Exercise brief: Which lines below contain the word "location"? Copy each one.

○ ○ ○ ○ ○ ○ ○

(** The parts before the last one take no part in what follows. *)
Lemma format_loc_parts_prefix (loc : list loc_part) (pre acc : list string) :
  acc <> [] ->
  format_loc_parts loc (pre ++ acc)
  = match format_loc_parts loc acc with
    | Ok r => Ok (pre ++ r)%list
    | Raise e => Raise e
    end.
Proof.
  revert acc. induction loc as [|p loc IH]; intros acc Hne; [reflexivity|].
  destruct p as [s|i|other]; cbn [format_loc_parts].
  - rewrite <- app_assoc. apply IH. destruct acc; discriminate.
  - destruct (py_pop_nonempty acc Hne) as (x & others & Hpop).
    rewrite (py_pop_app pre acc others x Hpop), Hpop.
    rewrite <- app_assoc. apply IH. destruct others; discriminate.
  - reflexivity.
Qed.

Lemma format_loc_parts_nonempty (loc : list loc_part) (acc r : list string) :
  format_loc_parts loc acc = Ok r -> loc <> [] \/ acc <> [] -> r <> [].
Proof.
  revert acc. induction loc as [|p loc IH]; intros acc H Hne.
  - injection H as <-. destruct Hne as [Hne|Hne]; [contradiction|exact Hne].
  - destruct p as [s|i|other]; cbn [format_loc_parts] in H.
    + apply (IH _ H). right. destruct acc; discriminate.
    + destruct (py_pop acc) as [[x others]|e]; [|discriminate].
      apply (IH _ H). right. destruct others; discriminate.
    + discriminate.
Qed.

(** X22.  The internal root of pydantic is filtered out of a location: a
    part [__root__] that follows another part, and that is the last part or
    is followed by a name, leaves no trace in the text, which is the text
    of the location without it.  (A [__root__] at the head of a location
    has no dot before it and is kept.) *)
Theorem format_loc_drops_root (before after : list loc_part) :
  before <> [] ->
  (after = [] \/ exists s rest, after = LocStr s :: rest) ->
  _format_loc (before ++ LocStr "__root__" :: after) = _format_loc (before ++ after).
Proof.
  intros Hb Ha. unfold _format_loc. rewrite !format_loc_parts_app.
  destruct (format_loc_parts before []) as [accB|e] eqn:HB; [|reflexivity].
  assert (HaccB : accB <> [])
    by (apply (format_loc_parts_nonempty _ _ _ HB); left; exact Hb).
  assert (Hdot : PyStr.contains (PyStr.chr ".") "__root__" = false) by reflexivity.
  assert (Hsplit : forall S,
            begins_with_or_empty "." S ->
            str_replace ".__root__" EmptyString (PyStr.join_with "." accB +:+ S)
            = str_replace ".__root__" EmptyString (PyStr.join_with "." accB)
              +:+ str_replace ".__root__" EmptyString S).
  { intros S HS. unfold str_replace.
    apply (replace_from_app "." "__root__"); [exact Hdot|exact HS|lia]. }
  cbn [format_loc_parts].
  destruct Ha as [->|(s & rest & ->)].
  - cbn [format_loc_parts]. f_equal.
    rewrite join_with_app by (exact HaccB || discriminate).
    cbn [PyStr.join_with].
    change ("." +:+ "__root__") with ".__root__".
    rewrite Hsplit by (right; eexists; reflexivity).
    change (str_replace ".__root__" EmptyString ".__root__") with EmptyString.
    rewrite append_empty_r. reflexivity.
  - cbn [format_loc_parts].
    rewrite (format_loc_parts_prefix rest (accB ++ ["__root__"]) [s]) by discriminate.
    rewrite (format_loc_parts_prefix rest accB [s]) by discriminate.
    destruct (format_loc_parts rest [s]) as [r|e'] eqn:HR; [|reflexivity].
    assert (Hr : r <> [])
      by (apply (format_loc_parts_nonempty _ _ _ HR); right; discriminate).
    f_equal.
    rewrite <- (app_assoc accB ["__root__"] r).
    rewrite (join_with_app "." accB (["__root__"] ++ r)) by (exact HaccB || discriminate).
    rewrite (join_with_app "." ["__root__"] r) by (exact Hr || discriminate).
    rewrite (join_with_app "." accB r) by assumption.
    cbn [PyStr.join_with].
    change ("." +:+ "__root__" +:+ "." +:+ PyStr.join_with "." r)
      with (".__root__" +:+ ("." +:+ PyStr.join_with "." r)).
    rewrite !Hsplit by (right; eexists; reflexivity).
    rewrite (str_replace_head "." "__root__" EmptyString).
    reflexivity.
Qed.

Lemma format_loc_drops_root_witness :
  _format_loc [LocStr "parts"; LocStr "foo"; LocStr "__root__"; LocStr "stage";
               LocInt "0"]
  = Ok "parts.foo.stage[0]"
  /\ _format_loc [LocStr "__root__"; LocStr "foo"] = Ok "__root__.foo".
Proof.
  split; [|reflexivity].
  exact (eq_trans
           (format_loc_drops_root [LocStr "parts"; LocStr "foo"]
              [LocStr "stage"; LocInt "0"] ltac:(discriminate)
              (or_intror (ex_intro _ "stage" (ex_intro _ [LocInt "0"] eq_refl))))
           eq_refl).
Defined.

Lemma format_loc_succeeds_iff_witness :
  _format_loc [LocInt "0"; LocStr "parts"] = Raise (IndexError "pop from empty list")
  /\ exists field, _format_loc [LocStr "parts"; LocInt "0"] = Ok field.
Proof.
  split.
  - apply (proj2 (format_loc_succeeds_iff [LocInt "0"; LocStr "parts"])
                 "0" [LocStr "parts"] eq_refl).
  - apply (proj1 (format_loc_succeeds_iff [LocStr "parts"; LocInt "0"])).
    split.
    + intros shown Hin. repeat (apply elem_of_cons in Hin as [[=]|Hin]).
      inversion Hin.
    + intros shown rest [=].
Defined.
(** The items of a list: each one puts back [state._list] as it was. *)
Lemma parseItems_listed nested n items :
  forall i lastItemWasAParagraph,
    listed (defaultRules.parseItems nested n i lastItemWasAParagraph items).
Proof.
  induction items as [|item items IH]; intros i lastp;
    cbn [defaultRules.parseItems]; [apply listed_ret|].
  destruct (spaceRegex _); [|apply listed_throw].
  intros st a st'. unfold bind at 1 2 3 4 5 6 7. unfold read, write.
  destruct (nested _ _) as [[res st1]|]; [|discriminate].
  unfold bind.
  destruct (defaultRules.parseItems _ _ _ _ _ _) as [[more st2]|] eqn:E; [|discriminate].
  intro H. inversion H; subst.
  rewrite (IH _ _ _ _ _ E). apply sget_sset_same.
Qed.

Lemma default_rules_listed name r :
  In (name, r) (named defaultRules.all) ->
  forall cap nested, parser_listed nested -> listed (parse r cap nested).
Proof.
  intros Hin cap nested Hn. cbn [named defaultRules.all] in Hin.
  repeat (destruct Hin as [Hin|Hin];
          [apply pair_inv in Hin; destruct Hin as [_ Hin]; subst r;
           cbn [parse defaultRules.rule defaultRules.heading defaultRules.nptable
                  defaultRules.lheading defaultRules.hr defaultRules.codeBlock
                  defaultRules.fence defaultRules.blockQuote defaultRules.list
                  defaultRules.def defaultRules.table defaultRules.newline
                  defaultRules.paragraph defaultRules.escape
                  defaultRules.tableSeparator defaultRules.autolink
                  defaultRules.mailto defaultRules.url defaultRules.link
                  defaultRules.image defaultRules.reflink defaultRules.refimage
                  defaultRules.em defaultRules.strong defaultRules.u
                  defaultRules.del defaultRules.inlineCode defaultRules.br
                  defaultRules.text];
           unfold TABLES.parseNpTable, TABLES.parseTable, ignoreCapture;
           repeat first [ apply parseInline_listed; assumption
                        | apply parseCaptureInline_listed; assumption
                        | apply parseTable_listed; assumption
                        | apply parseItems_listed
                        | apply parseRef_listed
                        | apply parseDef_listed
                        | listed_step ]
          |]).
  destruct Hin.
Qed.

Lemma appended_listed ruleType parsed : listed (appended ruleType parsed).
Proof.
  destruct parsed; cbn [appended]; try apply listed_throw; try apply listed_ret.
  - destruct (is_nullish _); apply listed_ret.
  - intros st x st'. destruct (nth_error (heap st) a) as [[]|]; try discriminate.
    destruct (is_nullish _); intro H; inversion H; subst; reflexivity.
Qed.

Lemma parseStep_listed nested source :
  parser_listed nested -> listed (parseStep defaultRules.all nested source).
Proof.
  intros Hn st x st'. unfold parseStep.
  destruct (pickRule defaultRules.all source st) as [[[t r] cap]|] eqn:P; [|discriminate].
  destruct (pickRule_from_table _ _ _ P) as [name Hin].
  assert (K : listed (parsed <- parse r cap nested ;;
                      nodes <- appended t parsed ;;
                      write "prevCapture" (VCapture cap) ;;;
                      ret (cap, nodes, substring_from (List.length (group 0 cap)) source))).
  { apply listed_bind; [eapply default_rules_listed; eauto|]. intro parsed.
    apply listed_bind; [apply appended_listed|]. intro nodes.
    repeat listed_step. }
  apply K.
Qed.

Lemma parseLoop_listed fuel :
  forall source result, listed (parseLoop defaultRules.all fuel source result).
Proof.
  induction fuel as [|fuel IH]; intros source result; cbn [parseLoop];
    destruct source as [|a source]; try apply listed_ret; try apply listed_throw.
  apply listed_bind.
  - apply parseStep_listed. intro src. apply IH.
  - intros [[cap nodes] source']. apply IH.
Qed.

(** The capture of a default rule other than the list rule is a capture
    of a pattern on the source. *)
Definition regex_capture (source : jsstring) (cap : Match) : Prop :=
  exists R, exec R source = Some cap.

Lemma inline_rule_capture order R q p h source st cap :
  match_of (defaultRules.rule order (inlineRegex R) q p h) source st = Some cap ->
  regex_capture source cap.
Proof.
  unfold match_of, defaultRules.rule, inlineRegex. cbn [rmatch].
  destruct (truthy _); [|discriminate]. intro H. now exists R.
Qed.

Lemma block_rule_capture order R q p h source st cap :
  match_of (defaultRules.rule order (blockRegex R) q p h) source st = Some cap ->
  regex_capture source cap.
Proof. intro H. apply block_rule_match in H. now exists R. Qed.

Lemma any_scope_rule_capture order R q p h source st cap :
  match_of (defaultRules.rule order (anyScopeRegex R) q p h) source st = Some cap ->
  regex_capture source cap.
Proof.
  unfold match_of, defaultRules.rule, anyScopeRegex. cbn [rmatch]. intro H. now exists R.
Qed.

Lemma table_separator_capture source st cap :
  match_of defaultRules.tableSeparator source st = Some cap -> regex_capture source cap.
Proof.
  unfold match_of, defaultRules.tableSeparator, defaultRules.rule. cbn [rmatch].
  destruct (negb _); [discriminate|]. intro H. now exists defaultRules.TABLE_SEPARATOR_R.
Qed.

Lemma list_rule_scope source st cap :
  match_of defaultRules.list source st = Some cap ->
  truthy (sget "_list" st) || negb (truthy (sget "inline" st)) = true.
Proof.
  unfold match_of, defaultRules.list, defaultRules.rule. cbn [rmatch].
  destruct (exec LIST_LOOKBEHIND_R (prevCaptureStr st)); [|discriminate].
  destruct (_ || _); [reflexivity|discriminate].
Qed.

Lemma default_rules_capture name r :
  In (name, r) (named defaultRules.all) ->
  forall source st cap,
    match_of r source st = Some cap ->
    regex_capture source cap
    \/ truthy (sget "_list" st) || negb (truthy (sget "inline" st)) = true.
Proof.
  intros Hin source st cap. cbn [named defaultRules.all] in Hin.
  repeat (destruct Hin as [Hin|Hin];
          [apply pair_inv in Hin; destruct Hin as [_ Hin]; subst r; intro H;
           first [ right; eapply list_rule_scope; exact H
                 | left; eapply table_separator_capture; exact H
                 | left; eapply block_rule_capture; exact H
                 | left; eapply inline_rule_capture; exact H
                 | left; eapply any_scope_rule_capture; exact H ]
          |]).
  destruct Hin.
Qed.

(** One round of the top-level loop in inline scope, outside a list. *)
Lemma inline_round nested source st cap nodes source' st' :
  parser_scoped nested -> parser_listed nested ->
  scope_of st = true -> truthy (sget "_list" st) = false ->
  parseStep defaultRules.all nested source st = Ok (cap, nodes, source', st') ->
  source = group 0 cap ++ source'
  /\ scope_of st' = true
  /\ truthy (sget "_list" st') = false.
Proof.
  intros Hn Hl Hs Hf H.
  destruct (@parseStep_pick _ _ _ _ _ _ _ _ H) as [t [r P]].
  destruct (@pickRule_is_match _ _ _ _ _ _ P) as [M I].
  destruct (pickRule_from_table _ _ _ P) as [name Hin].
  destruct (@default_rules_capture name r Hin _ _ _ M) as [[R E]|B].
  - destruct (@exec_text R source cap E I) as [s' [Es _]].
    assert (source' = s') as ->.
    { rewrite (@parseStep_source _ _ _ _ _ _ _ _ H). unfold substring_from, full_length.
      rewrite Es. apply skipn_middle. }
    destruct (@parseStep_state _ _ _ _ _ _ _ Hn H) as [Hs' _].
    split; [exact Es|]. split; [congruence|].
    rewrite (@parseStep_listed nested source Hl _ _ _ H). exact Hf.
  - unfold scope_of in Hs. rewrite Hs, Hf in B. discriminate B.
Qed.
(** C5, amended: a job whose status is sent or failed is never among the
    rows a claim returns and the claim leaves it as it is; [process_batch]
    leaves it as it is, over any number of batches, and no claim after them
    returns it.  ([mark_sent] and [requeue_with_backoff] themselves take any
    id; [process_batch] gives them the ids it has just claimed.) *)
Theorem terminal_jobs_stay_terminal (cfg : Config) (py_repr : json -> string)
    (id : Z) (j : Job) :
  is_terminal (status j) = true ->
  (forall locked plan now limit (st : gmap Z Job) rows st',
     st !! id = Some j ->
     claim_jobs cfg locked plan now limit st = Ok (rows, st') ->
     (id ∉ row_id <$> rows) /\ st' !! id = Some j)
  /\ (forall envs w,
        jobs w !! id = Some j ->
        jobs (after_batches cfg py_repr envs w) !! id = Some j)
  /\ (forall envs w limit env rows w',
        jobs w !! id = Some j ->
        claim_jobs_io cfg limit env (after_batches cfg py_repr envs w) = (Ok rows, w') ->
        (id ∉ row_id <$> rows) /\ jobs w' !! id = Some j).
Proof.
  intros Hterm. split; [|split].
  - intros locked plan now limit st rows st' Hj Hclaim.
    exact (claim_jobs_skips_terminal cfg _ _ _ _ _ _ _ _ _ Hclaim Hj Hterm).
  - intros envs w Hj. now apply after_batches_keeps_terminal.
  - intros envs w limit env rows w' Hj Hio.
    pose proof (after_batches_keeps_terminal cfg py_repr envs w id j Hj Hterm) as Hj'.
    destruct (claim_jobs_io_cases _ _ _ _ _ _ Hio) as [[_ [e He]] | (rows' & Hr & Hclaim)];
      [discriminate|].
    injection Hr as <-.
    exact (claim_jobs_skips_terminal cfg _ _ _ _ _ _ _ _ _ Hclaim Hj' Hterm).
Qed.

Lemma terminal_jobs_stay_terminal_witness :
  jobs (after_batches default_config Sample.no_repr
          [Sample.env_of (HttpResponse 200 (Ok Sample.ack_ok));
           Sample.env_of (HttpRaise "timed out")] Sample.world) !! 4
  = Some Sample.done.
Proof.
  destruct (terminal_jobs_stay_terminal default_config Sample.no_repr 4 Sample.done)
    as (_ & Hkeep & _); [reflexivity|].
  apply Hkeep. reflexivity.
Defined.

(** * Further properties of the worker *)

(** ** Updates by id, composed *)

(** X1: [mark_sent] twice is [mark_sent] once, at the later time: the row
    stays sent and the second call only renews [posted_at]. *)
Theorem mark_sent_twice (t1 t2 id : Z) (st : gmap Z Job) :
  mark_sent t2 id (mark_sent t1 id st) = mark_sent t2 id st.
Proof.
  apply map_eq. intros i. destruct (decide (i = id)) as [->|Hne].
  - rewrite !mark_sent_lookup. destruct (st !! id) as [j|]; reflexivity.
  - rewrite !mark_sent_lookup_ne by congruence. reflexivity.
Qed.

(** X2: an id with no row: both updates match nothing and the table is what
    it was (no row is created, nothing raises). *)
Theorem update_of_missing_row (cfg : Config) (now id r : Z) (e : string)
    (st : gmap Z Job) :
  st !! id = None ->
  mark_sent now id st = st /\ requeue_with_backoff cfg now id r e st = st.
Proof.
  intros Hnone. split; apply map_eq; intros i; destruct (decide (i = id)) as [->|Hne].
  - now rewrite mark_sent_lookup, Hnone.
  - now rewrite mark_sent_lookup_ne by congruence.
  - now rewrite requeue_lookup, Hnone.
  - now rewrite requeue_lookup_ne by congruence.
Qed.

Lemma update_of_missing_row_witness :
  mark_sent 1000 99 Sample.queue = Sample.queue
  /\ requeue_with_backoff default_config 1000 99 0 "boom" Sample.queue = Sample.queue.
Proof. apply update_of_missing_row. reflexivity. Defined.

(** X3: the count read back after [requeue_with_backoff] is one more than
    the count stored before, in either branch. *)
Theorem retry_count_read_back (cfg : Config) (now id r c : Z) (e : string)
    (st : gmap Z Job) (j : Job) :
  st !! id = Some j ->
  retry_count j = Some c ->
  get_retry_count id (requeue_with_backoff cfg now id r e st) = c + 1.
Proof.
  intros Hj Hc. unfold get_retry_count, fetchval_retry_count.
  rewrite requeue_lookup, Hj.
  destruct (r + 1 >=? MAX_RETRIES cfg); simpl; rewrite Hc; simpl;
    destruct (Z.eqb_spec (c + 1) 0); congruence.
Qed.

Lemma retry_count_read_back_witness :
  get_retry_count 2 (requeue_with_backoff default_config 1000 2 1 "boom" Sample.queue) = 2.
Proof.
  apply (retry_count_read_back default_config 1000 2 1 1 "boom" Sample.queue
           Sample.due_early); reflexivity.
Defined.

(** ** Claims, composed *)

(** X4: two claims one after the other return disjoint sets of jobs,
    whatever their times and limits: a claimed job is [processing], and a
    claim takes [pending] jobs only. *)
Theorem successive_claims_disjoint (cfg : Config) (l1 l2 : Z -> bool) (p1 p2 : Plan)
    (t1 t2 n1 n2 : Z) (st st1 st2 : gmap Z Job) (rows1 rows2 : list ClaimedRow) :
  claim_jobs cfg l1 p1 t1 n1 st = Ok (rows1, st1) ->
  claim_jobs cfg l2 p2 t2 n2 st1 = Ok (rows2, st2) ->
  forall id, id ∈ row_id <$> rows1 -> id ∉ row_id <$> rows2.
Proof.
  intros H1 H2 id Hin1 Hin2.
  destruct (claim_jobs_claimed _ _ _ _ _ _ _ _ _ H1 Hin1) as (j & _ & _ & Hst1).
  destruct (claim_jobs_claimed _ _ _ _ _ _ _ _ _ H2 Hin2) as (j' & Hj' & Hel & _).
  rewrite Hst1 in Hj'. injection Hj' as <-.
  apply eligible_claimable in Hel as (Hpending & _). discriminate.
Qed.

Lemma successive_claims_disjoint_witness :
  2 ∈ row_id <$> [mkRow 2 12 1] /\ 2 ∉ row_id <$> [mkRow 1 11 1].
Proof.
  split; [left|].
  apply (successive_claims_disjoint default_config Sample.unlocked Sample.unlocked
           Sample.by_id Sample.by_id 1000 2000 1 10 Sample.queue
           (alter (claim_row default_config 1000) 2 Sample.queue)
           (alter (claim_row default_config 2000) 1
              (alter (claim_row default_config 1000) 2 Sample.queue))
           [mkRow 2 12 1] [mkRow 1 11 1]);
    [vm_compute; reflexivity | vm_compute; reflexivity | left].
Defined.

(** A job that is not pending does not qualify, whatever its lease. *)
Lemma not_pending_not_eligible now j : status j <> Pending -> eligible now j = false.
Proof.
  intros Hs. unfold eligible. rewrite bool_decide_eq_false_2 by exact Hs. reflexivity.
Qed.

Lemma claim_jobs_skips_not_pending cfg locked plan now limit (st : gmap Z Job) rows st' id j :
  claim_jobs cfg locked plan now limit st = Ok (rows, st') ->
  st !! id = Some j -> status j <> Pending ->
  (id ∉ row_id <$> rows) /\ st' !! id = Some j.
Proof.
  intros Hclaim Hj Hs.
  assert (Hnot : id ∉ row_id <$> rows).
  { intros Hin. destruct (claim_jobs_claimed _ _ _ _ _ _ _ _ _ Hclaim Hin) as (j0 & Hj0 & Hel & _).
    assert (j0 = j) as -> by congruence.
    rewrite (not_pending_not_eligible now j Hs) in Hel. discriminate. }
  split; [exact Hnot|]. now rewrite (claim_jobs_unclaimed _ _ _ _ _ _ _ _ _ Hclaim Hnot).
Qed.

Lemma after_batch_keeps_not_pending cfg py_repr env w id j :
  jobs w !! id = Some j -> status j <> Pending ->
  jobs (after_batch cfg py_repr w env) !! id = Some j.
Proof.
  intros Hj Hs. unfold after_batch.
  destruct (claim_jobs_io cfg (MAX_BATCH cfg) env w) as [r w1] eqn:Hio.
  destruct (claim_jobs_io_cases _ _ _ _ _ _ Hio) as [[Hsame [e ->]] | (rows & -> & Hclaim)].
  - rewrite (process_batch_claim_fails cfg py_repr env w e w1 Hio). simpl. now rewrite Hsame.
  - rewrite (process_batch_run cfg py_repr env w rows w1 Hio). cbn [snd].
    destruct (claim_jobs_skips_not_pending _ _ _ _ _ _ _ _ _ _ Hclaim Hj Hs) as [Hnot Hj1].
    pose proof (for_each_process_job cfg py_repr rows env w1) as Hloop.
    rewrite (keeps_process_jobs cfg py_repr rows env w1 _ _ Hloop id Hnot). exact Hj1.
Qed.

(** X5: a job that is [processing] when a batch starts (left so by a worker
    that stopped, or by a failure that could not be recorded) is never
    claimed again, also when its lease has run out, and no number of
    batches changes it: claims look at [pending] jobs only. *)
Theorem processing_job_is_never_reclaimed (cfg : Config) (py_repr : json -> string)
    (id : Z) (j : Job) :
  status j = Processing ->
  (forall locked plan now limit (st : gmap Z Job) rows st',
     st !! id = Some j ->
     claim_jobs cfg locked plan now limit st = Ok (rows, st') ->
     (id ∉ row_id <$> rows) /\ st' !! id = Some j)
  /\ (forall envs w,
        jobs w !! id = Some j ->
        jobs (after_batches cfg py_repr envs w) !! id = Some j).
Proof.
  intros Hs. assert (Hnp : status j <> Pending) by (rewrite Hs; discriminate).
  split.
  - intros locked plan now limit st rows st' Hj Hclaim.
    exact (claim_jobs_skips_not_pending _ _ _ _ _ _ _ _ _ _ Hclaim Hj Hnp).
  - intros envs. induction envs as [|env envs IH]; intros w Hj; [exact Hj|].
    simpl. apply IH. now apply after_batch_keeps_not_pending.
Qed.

○ ○ ○ ○ ○ ○ ○

Exercise output:
(** X22.  The internal root of pydantic is filtered out of a location: a
    of the location without it.  (A [__root__] at the head of a location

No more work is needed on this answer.